After serving for almost 19 years, traveling the globe and participating in both Iraq wars, Sgt. 1st Class Gregory Hicks made the ultimate sacrifice January 8, 2004, when he was one of nine soldiers killed in the crash of a medical transport helicopter. Hicks was the second East Tennessee soldier killed during Operation Iraqi Freedom and the third to die in overseas combat since Sept. 11, 2001

The 35-year-old native of Duff was heading home to the United States to have surgery after suffering shrapnel wounds to his face and knee damage. Military officials believe the UH-60 Black Hawk chopper was probably shot down by enemy insurgents.

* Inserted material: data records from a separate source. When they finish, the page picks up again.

Definition Matern_weights (p : Z) (lenscale : R) (input_dim n_features : nat)
  : M tensor :=
  let df := 2 * (IZR p + 0.5) in
  y <- np_random_randn input_dim n_features ;;
  u <- np_random_chisquare df n_features ;;
  P <- lift (tbin Rmult y (tmap sqrt (tmap (fun x => df / x) u))) ;;
  ret (tmap (fun x => x / lenscale) P).

Definition weights (k : kernel) : nat -> nat -> M tensor :=
  match k with
  | RBF lenscale => RBF_weights lenscale
  | Matern p lenscale => Matern_weights p lenscale
  end.

(** The kernels whose degrees of freedom the chi-square generator accepts:
    [df = 2*(p+0.5) = 2p+1] is positive exactly when [0 <= p]. *)
Definition kernel_ok (k : kernel) : bool :=
  match k with
  | RBF _ => true
  | Matern p _ => (0 <=? p)%Z
  end.

Definition lenscale_of (k : kernel) : R :=
  match k with
  | RBF l => l
  | Matern _ l => l
  end.

Definition with_lenscale (k : kernel) (l : R) : kernel :=
  match k with
  | RBF _ => RBF l
  | Matern p _ => Matern p l
  end.

(** def _input_dim(X): int(X[0].get_shape()[1]) *)
Definition _input_dim (X : tensors) : M nat :=
  match X with
  | [] => raise IndexError
  | Matr c _ :: _ => ret c
  | _ :: _ => raise IndexError
  end.

(** The inner function [phi] of [build_randomRBF]. *)
Definition phi (n_features : nat) (P x : tensor) : option tensor :=
  match matmul x P with
  | None => None
  | Some XP =>
      let real := tmap cos XP in
      let imag := tmap sin XP in
      match concat1 [real; imag] with
      | None => None
      | Some cs => Some (tmap (fun v => v / sqrt (INR n_features)) cs)
      end
  end.

(** def randomFourier(n_features, kernel=None) *)
Definition build_randomRBF (n_features : nat) (kern : kernel) (X : tensors)
  : M (tensors * R) :=
  input_dim <- _input_dim X ;;
  P <- weights kern input_dim n_features ;;
  Phi <- mapM (fun x => lift (phi n_features P x)) X ;;
  let KL := 0 in
  ret (Phi, KL).

Definition randomFourier (n_features : nat) (kern : option kernel) :=
  let kern := match kern with Some k => k | None => RBF 1 end in
  build_randomRBF n_features kern.

(** ** Distributions *)

(** class _Normal *)
Record _Normal : Type := mkNormal { mu : tensor; var : tensor; sigma : tensor }.

Definition Normal_init (mu var : tensor) : _Normal :=
  mkNormal mu var (tmap sqrt var).

Definition obind {A B : Type} (o : option A) (k : A -> option B) : option B :=
  match o with
  | Some a => k a
  | None => None
  end.

Notation "x <-? o ;; k" := (obind o (fun x => k))
  (at level 61, o at next level, right associativity).

(** _Normal.sample: the reparameterisation trick *)
Definition Normal_sample (self : _Normal) : M tensor :=
  e <- tf_random_normal (get_shape (mu self)) ;;
  lift (es <-? tbin Rmult e (sigma self) ;; tbin Rplus (mu self) es).

(** _Normal.KL *)
Definition Normal_KL (self p : _Normal) : option tensor :=
  a1 <-? tbin Rminus (tmap ln (var p)) (tmap ln (var self)) ;;
  a2 <-? tbin Rdiv (var self) (var p) ;;
  a3 <-? tbin Rplus a1 a2 ;;
  let a4 := tmap (fun x => x - 1) a3 in
  d <-? tbin Rminus (mu self) (mu p) ;;
  a5 <-? tbin Rdiv (tmap (fun x => x ^ 2) d) (var p) ;;
  a6 <-? tbin Rplus a4 a5 ;;
  Some (tmap (fun x => 0.5 * x) a6).

(** class _NormPrior(_Normal): the variance is the argument itself
    unless it is to be learnt. *)
Definition NormPrior (dim : shape) (var : R) (learn_var : bool) : M _Normal :=
  let mu := zeros dim in
  var <- (if learn_var
          then v <- tf_Variable (Scal var) ;; ret (tmap pos v)
          else ret (Scal var)) ;;
  ret (Normal_init mu var).

(** class _NormPosterior(_Normal) *)
Definition NormPosterior (dim : shape) (prior_var : R) : M _Normal :=
  e1 <- tf_random_normal dim ;;
  mu <- tf_Variable (tmap (fun x => sqrt prior_var * x) e1) ;;
  e2 <- tf_random_normal dim ;;
  v <- tf_Variable (tmap (fun x => prior_var * x) e2) ;;
  let var := tmap pos v in
  ret (Normal_init mu var).

(** class _MixPosterior *)
Record _MixPosterior : Type := mkMix { comps : list _Normal; K : nat }.

Definition MixPosterior (dim : shape) (prior_var : R) (K : nat)
  : M _MixPosterior :=
  comps <- replicateM K (NormPosterior dim prior_var) ;;
  ret (mkMix comps K).

(** The loop of [_MixPosterior.sample] from index [i] on. *)
Fixpoint Mix_sample_loop (k i : nat) (z : tensor) (qs : list _Normal)
  (sample : tensor) : M tensor :=
  match qs with
  | [] => ret sample
  | qk :: qs' =>
      t <- (if (k =? i)%nat then Normal_sample qk else ret z) ;;
      sample' <- lift (tbin Rplus sample t) ;;
      Mix_sample_loop k (S i) z qs' sample'
  end.

(** _MixPosterior.sample *)
Definition Mix_sample (self : _MixPosterior) : M tensor :=
  match K self with
  | O => raise ZeroDivisionError
  | _ =>
      let logits := repeat (ln (1 / INR (K self))) (K self) in
      k <- (fun s => let (k, g) := tf_multinomial logits (gen s) in
                     Ok (k, mkState (store s) g)) ;;
      match comps self with
      | [] => raise IndexError
      | q0 :: _ =>
          let z := zeros_like (mu q0) in
          Mix_sample_loop k 0 z (comps self) z
      end
  end.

Flora Hicks learned of her son’s death when she received a phone call from Gregory Hicks’ wife in Texas. “She was looking forward to having him come home and getting his surgeries taken care of so they could get out and travel with the kids,” Flora Hicks said.

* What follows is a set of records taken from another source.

(* ------------------------------------------------------------------------- *)
(** * Dates that do not parse *)
(* ------------------------------------------------------------------------- *)


(* ------------------------------------------------------------------------- *)
(** * The theorems at the sample data *)
(* ------------------------------------------------------------------------- *)

Lemma papers_partition_sample :
  In Sample.joint (collections_papers Sample.data) /\
  (In Sample.joint (publications Sample.data) \/
   In Sample.joint (working_papers Sample.data)).
Proof.
  assert (I : In Sample.joint (collections_papers Sample.data))
    by (simpl; auto).
  split; [exact I|].
  exact (proj1 (proj2 (proj2 (papers_partition Sample.data))) _ I).
Defined.

Lemma sortByDate_correct_sample :
  Forall (parses (H := utc_host) Presentation.date) Sample.dated_talks /\
  StronglySorted (same_or_later (H := utc_host) Presentation.date)
    (sortByDate (H := utc_host) Sample.dated_talks Presentation.date) /\
  sortByDate (H := utc_host) Sample.dated_talks Presentation.date
  = [ Sample.talk "Kyoto" (Str "2021-01-01");
      Sample.talk "Ithaca" (Str "2019-01-01");
      Sample.talk "Turin" (Str "2019-01-01") ].
Proof.
  assert (F : Forall (parses (H := utc_host) Presentation.date)
                     Sample.dated_talks)
    by (repeat constructor; vm_compute; discriminate).
  split; [exact F|]. split; [|reflexivity].
  exact (proj1 (proj1 (proj2 (proj2
           (sortByDate_correct (H := utc_host) Presentation.date
              Sample.dated_talks))) F)).
Defined.







(* ------------------------------------------------------------------------- *)
(** * The calendar *)
(* ------------------------------------------------------------------------- *)

(** A year is as long as [DaysInYear] says. *)
Lemma DayFromYear_step (y : Z) :
  DayFromYear (y + 1) = DayFromYear y + DaysInYear y.
Proof.
  unfold DayFromYear, DaysInYear.
  assert (H4 : (y + 1 - 1969) / 4 = (y - 1969) / 4 + (if y mod 4 =? 0 then 1 else 0)).
  { destruct (y mod 4 =? 0) eqn:E; [apply Z.eqb_eq in E | apply Z.eqb_neq in E];
      Z.div_mod_to_equations; lia. }
  assert (H100 : (y + 1 - 1901) / 100 = (y - 1901) / 100 + (if y mod 100 =? 0 then 1 else 0)).
  { destruct (y mod 100 =? 0) eqn:E; [apply Z.eqb_eq in E | apply Z.eqb_neq in E];
      Z.div_mod_to_equations; lia. }
  assert (H400 : (y + 1 - 1601) / 400 = (y - 1601) / 400 + (if y mod 400 =? 0 then 1 else 0)).
  { destruct (y mod 400 =? 0) eqn:E; [apply Z.eqb_eq in E | apply Z.eqb_neq in E];
      Z.div_mod_to_equations; lia. }
  assert (I1 : y mod 100 = 0 -> y mod 4 = 0).
  { intros E. Z.div_mod_to_equations. lia. }
  assert (I2 : y mod 400 = 0 -> y mod 100 = 0).
  { intros E. Z.div_mod_to_equations. lia. }
  rewrite H4, H100, H400.
  destruct (y mod 4 =? 0) eqn:E4; destruct (y mod 100 =? 0) eqn:E100;
    destruct (y mod 400 =? 0) eqn:E400; cbn [negb];
    rewrite ?Z.eqb_eq, ?Z.eqb_neq in *; lia.
Qed.

Lemma DayFromYear_estimate (z : Z) :
  3652425 * (z - 1970) - 20000 <= 10000 * DayFromYear z
  <= 3652425 * (z - 1970) + 20000.
Proof. unfold DayFromYear. Z.div_mod_to_equations. lia. Qed.

Lemma DayFromYear_mono (a b : Z) : a <= b -> DayFromYear a <= DayFromYear b.
Proof.
  intros Hab. destruct (Z.eq_dec a b) as [->|N]; [lia|].
  pose proof (DayFromYear_estimate a). pose proof (DayFromYear_estimate b). lia.
Qed.

(** [YearFromTime] is the only year that meets the definition. *)
Lemma YearFromTime_unique (t y : Z) :
  TimeFromYear y <= t < TimeFromYear (y + 1) -> YearFromTime t = y.
Proof.
  intros Hy. pose proof (YearFromTime_bounds t) as HY.
  unfold TimeFromYear, msPerDay in *.
  destruct (Z.lt_trichotomy (YearFromTime t) y) as [L|[E|G]]; [|exact E|].
  - pose proof (DayFromYear_mono (YearFromTime t + 1) y). lia.
  - pose proof (DayFromYear_mono (y + 1) (YearFromTime t)). lia.
Qed.

Lemma DaysBeforeMonth_leap (y m : Z) :
  DaysBeforeMonth y m
  = DaysBeforeMonth (if DaysInYear y =? 366 then 2000 else 2001) m.
Proof.
  unfold DaysBeforeMonth. destruct (DaysInYear y =? 366); reflexivity.
Qed.

(** Evaluating the month tables at given months. *)
Ltac eval_days :=
  repeat match goal with
  | H : context [DaysBeforeMonth ?a ?b] |- _ =>
      let v := eval vm_compute in (DaysBeforeMonth a b) in
      change (DaysBeforeMonth a b) with v in H
  | |- context [DaysBeforeMonth ?a ?b] =>
      let v := eval vm_compute in (DaysBeforeMonth a b) in
      change (DaysBeforeMonth a b) with v
  | H : context [Z.eqb ?a ?b] |- _ =>
      let v := eval vm_compute in (Z.eqb a b) in
      change (Z.eqb a b) with v in H
  end.

Lemma day_within_year (y m d : Z) :
  1 <= m <= 12 -> 1 <= d <= DaysInMonth y m ->
  0 <= DaysBeforeMonth y m + (d - 1) < DaysInYear y /\
  (DaysBeforeMonth y m + (d - 1) = 0 <-> m = 1 /\ d = 1).
Proof.
  intros Hm Hd.
  assert (C : m = 1 \/ m = 2 \/ m = 3 \/ m = 4 \/ m = 5 \/ m = 6 \/ m = 7 \/
              m = 8 \/ m = 9 \/ m = 10 \/ m = 11 \/ m = 12) by lia.
  assert (L : DaysInYear y = 365 \/ DaysInYear y = 366).
  { unfold DaysInYear. repeat destruct (negb _); auto. }
  unfold DaysInMonth in Hd.
  rewrite !(DaysBeforeMonth_leap y) in *.
  destruct L as [L|L]; rewrite L in *;
    decompose [or] C; subst m; eval_days; cbv iota in Hd; lia.
Qed.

Even before being wounded, Gregory Hicks had decided to retire from the Army in 16 months. He hoped to spend more time with his wife and kids after retiring, his mother said. “(His wife) is just tore to pieces,” Flora Hicks said. “I don’t know what she’ll do.”

Gregory Hicks and his wife Melinda had a 13-year-old son, Chris, and an 18-year-old daughter, Jennifer. “He was an excellent father,” Flora Hicks said. Gregory Hicks was assigned to Company B, First Battalion, 9th Cavalry Regiment of the First Cavalry Division based at Fort Hood, Texas. “He just got along great with everybody and was always a good kid,” Flora Hicks said.

His mother recalled one fond memory of when her son was home a few years ago with his family. It was raining heavily, and Hicks joined his childhood friends and his children for some fun in the yard. “They looked like drowned little rats when they came from out there,” she said with a reminiscent smile.

George Ivey, Hicks’ cousin and boyhood friend, was at the Hicks household Saturday night lending moral support to the devastated family. “He was the most accomplished person in this whole family,” Ivey said. “You couldn’t be more of a somebody.” Now Ivey is left with nothing but memories and thoughts of what could have been. “I sure thought I would get to see him again, but I guess I won’t,” Ivey said. “It’s just something you’ve got to live with.”
By Bryan Mitchell, Knoxville News Sentinel, January 11, 2004

He was laid to rest at Fort Riley Post Cemetery in Geary County, Kansas.